AIM OF THE TASK: Nothing outside the range is wanted. Repeat exactly the lines below from the one with "ms_userId : option string;" through the one with "(rt_tenantId rt == Some".

╭─ SUPPLIED RECORDS

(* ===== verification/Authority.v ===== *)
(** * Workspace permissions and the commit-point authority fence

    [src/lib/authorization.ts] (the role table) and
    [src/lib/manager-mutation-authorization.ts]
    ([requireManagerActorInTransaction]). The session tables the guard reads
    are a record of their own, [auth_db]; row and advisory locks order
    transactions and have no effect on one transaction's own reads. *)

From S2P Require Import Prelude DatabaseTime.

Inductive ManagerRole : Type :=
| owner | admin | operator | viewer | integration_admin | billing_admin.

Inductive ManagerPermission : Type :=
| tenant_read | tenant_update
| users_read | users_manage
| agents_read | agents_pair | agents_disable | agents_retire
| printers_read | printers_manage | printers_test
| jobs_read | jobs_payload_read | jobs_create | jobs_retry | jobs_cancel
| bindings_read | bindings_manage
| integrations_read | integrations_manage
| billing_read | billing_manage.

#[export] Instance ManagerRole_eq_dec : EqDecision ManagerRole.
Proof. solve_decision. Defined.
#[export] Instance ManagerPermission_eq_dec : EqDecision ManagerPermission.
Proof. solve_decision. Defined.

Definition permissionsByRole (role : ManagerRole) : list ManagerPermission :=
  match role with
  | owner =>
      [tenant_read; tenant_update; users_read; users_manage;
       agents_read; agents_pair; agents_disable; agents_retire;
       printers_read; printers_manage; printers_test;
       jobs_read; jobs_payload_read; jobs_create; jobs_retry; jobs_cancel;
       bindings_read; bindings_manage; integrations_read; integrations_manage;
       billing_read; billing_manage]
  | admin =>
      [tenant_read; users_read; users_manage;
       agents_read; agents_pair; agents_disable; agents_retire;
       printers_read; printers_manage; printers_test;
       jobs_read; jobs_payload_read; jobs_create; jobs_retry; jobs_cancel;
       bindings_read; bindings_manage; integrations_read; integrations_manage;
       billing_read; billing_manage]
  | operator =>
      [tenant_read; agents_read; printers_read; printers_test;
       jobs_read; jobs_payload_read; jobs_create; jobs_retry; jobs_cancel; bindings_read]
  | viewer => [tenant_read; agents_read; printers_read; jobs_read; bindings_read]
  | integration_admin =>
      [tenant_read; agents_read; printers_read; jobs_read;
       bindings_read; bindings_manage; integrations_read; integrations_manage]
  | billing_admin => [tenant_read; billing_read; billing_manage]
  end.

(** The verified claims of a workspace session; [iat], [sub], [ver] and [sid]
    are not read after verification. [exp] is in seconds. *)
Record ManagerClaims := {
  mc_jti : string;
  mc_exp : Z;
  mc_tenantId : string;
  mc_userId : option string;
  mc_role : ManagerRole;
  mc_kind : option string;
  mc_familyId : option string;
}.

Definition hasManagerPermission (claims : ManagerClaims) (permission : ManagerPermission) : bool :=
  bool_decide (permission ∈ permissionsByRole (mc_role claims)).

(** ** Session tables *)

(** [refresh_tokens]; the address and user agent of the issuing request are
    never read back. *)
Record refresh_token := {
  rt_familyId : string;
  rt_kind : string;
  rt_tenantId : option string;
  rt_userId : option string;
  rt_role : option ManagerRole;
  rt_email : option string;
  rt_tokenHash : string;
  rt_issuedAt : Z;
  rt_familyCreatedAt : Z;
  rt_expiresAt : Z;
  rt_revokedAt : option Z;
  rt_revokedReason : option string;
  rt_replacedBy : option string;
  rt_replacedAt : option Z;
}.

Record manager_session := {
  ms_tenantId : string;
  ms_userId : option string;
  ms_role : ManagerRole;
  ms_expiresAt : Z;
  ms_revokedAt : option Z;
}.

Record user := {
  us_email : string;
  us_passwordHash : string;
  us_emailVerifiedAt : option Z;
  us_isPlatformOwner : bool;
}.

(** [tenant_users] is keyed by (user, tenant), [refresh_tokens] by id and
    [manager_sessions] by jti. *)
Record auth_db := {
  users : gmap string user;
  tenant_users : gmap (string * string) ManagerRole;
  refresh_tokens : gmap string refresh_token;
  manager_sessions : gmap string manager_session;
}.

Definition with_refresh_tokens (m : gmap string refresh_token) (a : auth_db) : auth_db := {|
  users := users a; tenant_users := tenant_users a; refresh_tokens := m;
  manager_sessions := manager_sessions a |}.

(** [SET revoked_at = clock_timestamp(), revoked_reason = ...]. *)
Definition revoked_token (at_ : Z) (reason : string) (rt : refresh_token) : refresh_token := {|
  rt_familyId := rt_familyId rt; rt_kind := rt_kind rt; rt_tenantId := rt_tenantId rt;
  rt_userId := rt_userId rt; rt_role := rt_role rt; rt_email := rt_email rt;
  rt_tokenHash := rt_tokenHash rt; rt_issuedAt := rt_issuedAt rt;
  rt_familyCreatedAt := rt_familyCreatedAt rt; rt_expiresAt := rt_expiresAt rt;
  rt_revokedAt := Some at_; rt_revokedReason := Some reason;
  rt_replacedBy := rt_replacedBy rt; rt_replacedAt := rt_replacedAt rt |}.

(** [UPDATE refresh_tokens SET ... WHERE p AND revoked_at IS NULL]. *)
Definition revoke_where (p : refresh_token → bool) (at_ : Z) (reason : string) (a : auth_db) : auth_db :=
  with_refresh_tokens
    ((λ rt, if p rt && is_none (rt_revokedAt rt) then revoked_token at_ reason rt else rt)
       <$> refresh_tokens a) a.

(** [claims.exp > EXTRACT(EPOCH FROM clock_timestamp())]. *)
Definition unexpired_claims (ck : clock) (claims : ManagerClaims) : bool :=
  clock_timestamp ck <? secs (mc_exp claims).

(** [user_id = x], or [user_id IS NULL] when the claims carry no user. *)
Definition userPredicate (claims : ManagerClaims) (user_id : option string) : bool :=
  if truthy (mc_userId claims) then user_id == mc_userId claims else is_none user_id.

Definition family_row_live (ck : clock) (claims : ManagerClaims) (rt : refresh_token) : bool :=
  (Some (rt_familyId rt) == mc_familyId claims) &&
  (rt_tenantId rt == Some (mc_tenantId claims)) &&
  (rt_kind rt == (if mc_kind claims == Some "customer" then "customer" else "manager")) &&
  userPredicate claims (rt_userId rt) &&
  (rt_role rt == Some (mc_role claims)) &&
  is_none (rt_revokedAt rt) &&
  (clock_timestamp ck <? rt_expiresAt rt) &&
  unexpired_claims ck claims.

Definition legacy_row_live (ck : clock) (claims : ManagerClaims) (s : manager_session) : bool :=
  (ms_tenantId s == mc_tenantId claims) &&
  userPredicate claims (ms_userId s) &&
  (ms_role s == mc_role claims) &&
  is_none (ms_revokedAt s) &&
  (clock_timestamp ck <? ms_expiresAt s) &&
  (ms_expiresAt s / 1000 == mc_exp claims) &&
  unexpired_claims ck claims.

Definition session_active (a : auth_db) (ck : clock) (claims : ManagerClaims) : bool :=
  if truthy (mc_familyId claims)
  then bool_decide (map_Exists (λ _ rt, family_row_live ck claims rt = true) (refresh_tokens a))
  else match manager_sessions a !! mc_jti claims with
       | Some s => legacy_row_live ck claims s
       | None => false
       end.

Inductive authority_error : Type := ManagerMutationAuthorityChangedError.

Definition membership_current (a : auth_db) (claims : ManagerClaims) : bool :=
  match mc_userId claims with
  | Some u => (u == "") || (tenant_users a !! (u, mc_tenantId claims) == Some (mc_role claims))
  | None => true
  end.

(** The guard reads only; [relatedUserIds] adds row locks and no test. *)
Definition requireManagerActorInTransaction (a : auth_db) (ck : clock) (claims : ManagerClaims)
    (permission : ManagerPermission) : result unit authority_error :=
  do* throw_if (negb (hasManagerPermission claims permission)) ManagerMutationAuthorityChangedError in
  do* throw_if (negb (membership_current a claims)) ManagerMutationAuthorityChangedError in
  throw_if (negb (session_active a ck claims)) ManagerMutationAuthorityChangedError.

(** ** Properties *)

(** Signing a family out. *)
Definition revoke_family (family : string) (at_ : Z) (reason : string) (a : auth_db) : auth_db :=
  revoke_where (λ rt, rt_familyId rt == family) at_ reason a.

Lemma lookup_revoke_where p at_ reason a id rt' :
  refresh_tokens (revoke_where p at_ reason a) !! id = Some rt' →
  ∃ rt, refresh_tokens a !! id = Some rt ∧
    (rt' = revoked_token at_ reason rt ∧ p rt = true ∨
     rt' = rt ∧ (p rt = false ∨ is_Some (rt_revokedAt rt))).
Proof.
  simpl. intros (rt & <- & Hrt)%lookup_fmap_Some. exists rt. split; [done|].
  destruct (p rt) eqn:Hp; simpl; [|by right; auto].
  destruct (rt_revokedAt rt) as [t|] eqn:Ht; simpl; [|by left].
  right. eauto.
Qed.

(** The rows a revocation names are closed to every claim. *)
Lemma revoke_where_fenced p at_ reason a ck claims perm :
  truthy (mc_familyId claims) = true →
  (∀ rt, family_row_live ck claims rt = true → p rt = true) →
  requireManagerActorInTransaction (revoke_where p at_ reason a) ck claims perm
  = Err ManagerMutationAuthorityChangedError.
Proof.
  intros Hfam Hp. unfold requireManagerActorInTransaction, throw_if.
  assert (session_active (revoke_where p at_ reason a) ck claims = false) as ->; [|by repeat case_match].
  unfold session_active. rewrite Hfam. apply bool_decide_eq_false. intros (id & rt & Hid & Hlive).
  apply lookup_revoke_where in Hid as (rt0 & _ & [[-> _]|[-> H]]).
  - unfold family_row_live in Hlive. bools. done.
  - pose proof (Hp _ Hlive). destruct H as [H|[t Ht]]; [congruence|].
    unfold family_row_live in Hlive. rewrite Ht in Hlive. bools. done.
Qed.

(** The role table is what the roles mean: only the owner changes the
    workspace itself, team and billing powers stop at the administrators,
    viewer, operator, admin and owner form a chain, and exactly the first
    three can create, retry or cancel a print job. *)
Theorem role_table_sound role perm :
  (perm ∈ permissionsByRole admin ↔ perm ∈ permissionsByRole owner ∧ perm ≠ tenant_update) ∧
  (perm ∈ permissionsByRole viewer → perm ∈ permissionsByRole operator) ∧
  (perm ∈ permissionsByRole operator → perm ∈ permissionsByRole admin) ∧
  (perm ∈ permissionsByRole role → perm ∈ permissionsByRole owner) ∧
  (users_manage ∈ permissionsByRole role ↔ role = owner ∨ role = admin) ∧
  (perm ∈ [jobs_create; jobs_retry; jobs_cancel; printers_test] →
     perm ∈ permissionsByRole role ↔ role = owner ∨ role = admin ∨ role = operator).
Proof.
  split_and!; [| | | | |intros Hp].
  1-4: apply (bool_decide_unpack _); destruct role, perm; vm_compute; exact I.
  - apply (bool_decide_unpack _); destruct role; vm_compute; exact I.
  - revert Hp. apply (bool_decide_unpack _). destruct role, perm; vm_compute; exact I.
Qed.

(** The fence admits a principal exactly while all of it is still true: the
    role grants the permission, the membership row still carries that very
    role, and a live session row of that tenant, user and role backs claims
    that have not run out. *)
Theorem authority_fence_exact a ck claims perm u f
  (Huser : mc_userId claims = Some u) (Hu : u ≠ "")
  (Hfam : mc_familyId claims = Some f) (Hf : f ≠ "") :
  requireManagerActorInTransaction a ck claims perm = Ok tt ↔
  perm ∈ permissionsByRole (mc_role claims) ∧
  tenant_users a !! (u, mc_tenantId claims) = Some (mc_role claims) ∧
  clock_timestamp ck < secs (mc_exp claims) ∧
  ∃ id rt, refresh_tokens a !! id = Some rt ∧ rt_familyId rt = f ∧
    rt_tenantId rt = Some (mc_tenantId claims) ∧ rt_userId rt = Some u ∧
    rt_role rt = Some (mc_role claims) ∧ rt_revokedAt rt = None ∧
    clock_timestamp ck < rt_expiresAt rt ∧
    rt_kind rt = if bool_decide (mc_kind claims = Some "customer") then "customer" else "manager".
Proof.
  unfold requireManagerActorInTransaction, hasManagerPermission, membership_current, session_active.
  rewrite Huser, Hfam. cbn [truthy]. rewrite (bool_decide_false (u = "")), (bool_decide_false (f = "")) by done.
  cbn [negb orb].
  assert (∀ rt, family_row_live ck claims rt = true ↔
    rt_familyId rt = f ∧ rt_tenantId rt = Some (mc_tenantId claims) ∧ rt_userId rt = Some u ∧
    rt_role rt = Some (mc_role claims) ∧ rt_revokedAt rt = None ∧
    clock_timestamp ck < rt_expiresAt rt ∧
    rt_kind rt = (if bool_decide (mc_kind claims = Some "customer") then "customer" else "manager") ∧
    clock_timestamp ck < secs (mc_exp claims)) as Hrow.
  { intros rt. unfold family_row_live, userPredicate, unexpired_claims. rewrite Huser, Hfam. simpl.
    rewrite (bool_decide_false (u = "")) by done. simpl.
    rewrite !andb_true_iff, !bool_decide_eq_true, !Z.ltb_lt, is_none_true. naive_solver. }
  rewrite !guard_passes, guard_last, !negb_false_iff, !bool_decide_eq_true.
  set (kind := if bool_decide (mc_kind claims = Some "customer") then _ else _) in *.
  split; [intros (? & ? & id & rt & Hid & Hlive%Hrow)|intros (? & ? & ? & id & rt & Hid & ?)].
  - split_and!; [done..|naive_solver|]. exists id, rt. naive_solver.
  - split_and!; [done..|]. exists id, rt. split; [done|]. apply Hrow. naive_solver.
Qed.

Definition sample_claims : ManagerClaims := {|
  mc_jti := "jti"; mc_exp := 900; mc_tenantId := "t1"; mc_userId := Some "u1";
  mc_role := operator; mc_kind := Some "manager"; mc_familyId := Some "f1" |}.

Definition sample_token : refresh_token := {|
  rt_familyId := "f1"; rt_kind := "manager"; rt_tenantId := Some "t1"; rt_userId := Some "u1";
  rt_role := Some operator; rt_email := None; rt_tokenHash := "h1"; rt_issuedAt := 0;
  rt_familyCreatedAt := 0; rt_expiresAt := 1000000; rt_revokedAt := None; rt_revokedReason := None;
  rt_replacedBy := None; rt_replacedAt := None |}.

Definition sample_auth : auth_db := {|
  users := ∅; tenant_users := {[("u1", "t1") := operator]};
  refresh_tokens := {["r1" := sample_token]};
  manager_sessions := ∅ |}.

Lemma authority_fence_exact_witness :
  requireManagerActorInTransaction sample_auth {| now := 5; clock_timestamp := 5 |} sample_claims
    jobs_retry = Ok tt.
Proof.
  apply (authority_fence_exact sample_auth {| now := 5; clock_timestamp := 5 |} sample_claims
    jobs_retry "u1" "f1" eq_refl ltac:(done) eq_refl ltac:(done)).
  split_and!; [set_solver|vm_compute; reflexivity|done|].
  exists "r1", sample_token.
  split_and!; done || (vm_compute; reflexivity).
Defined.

╰─
╭─ SUPPLIED RECORDS

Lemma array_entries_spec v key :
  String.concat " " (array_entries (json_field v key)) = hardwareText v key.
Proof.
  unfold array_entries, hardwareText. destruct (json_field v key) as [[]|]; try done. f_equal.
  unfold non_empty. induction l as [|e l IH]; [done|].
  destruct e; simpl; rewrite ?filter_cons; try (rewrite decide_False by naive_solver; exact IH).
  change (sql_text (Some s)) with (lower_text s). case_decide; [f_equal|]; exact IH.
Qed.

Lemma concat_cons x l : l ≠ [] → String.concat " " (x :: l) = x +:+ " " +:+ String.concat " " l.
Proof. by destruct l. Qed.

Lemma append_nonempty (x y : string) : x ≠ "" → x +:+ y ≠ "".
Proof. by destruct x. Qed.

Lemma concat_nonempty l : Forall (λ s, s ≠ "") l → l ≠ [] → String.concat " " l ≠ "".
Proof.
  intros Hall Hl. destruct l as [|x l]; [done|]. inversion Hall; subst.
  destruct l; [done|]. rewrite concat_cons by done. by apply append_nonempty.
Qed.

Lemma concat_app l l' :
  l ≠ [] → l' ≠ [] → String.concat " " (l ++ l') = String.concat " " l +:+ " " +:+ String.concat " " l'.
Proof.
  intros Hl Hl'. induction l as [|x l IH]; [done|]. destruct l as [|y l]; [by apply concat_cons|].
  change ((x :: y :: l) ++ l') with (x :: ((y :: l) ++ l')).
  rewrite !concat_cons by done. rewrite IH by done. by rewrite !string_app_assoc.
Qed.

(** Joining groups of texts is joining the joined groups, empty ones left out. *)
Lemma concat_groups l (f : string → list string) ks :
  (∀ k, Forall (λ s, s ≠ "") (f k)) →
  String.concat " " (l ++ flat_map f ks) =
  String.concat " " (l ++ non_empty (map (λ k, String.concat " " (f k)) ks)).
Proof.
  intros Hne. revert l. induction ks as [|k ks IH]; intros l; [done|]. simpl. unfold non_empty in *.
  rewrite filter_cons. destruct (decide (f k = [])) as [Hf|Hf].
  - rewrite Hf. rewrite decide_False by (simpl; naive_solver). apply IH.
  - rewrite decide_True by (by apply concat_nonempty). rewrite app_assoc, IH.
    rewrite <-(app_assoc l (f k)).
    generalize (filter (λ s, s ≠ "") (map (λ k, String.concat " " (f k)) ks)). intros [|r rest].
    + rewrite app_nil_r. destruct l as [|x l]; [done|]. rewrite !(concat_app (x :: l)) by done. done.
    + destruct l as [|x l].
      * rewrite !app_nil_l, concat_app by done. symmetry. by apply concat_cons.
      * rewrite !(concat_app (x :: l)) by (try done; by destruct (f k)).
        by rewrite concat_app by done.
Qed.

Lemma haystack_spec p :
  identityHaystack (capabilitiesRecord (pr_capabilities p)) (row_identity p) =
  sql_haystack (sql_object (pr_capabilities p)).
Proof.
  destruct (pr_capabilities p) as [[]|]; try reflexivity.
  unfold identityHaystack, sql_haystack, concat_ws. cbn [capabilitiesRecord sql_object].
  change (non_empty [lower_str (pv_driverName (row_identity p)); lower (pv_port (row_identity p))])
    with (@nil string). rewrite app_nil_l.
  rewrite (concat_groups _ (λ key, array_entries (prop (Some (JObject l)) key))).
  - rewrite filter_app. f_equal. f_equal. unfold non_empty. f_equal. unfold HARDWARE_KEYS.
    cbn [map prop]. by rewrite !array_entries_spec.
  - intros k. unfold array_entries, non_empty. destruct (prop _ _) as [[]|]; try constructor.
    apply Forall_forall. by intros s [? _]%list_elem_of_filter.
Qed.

╰─
╭─ SUPPLIED RECORDS

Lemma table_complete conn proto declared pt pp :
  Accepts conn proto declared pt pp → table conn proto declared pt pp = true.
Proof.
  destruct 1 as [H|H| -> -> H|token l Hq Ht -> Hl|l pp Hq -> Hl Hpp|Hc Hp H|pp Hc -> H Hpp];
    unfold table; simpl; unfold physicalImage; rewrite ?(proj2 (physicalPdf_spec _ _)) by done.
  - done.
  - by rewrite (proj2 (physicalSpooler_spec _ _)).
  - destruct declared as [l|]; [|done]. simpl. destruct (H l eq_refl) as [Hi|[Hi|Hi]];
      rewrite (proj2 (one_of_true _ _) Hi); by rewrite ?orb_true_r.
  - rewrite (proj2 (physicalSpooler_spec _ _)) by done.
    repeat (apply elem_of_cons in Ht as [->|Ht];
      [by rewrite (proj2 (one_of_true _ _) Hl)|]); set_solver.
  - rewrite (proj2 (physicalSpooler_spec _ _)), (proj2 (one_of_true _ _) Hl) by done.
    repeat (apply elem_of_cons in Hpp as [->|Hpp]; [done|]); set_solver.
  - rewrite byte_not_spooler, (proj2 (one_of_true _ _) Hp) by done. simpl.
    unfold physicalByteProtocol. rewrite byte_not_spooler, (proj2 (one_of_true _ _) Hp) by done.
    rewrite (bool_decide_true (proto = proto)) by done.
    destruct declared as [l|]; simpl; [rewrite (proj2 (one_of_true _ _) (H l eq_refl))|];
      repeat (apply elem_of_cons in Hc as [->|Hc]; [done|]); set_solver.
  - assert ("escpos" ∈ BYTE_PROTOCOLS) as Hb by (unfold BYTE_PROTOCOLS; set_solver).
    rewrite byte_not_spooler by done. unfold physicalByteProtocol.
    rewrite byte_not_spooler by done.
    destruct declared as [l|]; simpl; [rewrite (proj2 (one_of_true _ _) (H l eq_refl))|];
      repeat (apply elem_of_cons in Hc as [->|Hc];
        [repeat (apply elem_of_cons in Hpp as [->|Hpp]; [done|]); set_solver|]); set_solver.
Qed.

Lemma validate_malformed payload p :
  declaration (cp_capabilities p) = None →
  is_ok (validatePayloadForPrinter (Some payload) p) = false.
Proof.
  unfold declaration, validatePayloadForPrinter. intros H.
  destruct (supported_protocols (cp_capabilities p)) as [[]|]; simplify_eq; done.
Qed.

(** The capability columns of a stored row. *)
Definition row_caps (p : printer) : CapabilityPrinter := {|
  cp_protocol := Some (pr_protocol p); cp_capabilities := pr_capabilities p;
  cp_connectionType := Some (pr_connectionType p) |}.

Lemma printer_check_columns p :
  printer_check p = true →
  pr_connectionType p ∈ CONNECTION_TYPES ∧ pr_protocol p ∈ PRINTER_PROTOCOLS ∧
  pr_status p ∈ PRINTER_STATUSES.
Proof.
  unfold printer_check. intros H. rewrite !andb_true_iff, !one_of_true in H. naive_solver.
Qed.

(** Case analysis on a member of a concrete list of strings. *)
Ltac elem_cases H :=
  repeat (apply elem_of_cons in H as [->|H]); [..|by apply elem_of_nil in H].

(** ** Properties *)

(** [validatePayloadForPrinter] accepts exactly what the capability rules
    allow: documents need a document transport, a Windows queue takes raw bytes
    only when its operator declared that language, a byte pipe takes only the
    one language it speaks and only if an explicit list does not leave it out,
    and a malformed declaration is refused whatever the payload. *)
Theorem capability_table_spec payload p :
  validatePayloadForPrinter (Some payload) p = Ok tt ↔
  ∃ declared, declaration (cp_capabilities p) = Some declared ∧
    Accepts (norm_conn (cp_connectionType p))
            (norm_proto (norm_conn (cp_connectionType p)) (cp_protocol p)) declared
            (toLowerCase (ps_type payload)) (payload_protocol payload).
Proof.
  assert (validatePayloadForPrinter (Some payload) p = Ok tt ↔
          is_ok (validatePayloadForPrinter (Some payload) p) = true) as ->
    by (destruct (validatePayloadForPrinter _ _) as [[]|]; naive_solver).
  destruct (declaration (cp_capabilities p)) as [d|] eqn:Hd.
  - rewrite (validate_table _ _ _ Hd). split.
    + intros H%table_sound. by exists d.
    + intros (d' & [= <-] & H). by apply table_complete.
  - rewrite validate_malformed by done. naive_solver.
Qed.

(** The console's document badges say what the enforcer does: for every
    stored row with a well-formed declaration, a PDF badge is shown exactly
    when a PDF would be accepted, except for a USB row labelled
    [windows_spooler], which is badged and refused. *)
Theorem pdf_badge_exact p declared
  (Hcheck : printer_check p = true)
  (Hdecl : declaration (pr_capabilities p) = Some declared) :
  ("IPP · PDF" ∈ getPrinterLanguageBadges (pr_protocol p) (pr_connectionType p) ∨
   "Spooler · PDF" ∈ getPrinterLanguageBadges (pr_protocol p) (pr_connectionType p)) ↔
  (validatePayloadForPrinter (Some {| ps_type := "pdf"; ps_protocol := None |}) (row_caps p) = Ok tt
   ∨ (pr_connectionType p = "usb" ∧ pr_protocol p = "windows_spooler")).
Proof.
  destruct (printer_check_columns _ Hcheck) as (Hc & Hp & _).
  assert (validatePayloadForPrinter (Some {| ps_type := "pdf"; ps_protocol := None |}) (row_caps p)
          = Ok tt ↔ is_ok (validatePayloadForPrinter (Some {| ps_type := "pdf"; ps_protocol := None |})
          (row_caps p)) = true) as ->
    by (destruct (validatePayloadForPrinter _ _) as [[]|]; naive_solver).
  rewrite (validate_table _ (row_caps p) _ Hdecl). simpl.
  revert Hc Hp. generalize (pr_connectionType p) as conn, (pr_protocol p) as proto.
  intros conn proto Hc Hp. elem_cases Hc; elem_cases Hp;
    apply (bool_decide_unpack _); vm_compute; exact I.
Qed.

╰─

SOLUTION TO THE PROBLEM:
  ms_userId : option string;
  ms_role : ManagerRole;
  ms_expiresAt : Z;
  ms_revokedAt : option Z;
}.

Record user := {
  us_email : string;
  us_passwordHash : string;
  us_emailVerifiedAt : option Z;
  us_isPlatformOwner : bool;
}.

(** [tenant_users] is keyed by (user, tenant), [refresh_tokens] by id and
    [manager_sessions] by jti. *)
Record auth_db := {
  users : gmap string user;
  tenant_users : gmap (string * string) ManagerRole;
  refresh_tokens : gmap string refresh_token;
  manager_sessions : gmap string manager_session;
}.

Definition with_refresh_tokens (m : gmap string refresh_token) (a : auth_db) : auth_db := {|
  users := users a; tenant_users := tenant_users a; refresh_tokens := m;
  manager_sessions := manager_sessions a |}.

(** [SET revoked_at = clock_timestamp(), revoked_reason = ...]. *)
Definition revoked_token (at_ : Z) (reason : string) (rt : refresh_token) : refresh_token := {|
  rt_familyId := rt_familyId rt; rt_kind := rt_kind rt; rt_tenantId := rt_tenantId rt;
  rt_userId := rt_userId rt; rt_role := rt_role rt; rt_email := rt_email rt;
  rt_tokenHash := rt_tokenHash rt; rt_issuedAt := rt_issuedAt rt;
  rt_familyCreatedAt := rt_familyCreatedAt rt; rt_expiresAt := rt_expiresAt rt;
  rt_revokedAt := Some at_; rt_revokedReason := Some reason;
  rt_replacedBy := rt_replacedBy rt; rt_replacedAt := rt_replacedAt rt |}.

(** [UPDATE refresh_tokens SET ... WHERE p AND revoked_at IS NULL]. *)
Definition revoke_where (p : refresh_token → bool) (at_ : Z) (reason : string) (a : auth_db) : auth_db :=
  with_refresh_tokens
    ((λ rt, if p rt && is_none (rt_revokedAt rt) then revoked_token at_ reason rt else rt)
       <$> refresh_tokens a) a.

(** [claims.exp > EXTRACT(EPOCH FROM clock_timestamp())]. *)
Definition unexpired_claims (ck : clock) (claims : ManagerClaims) : bool :=
  clock_timestamp ck <? secs (mc_exp claims).

(** [user_id = x], or [user_id IS NULL] when the claims carry no user. *)
Definition userPredicate (claims : ManagerClaims) (user_id : option string) : bool :=
  if truthy (mc_userId claims) then user_id == mc_userId claims else is_none user_id.

Definition family_row_live (ck : clock) (claims : ManagerClaims) (rt : refresh_token) : bool :=
  (Some (rt_familyId rt) == mc_familyId claims) &&
  (rt_tenantId rt == Some (mc_tenantId claims)) &&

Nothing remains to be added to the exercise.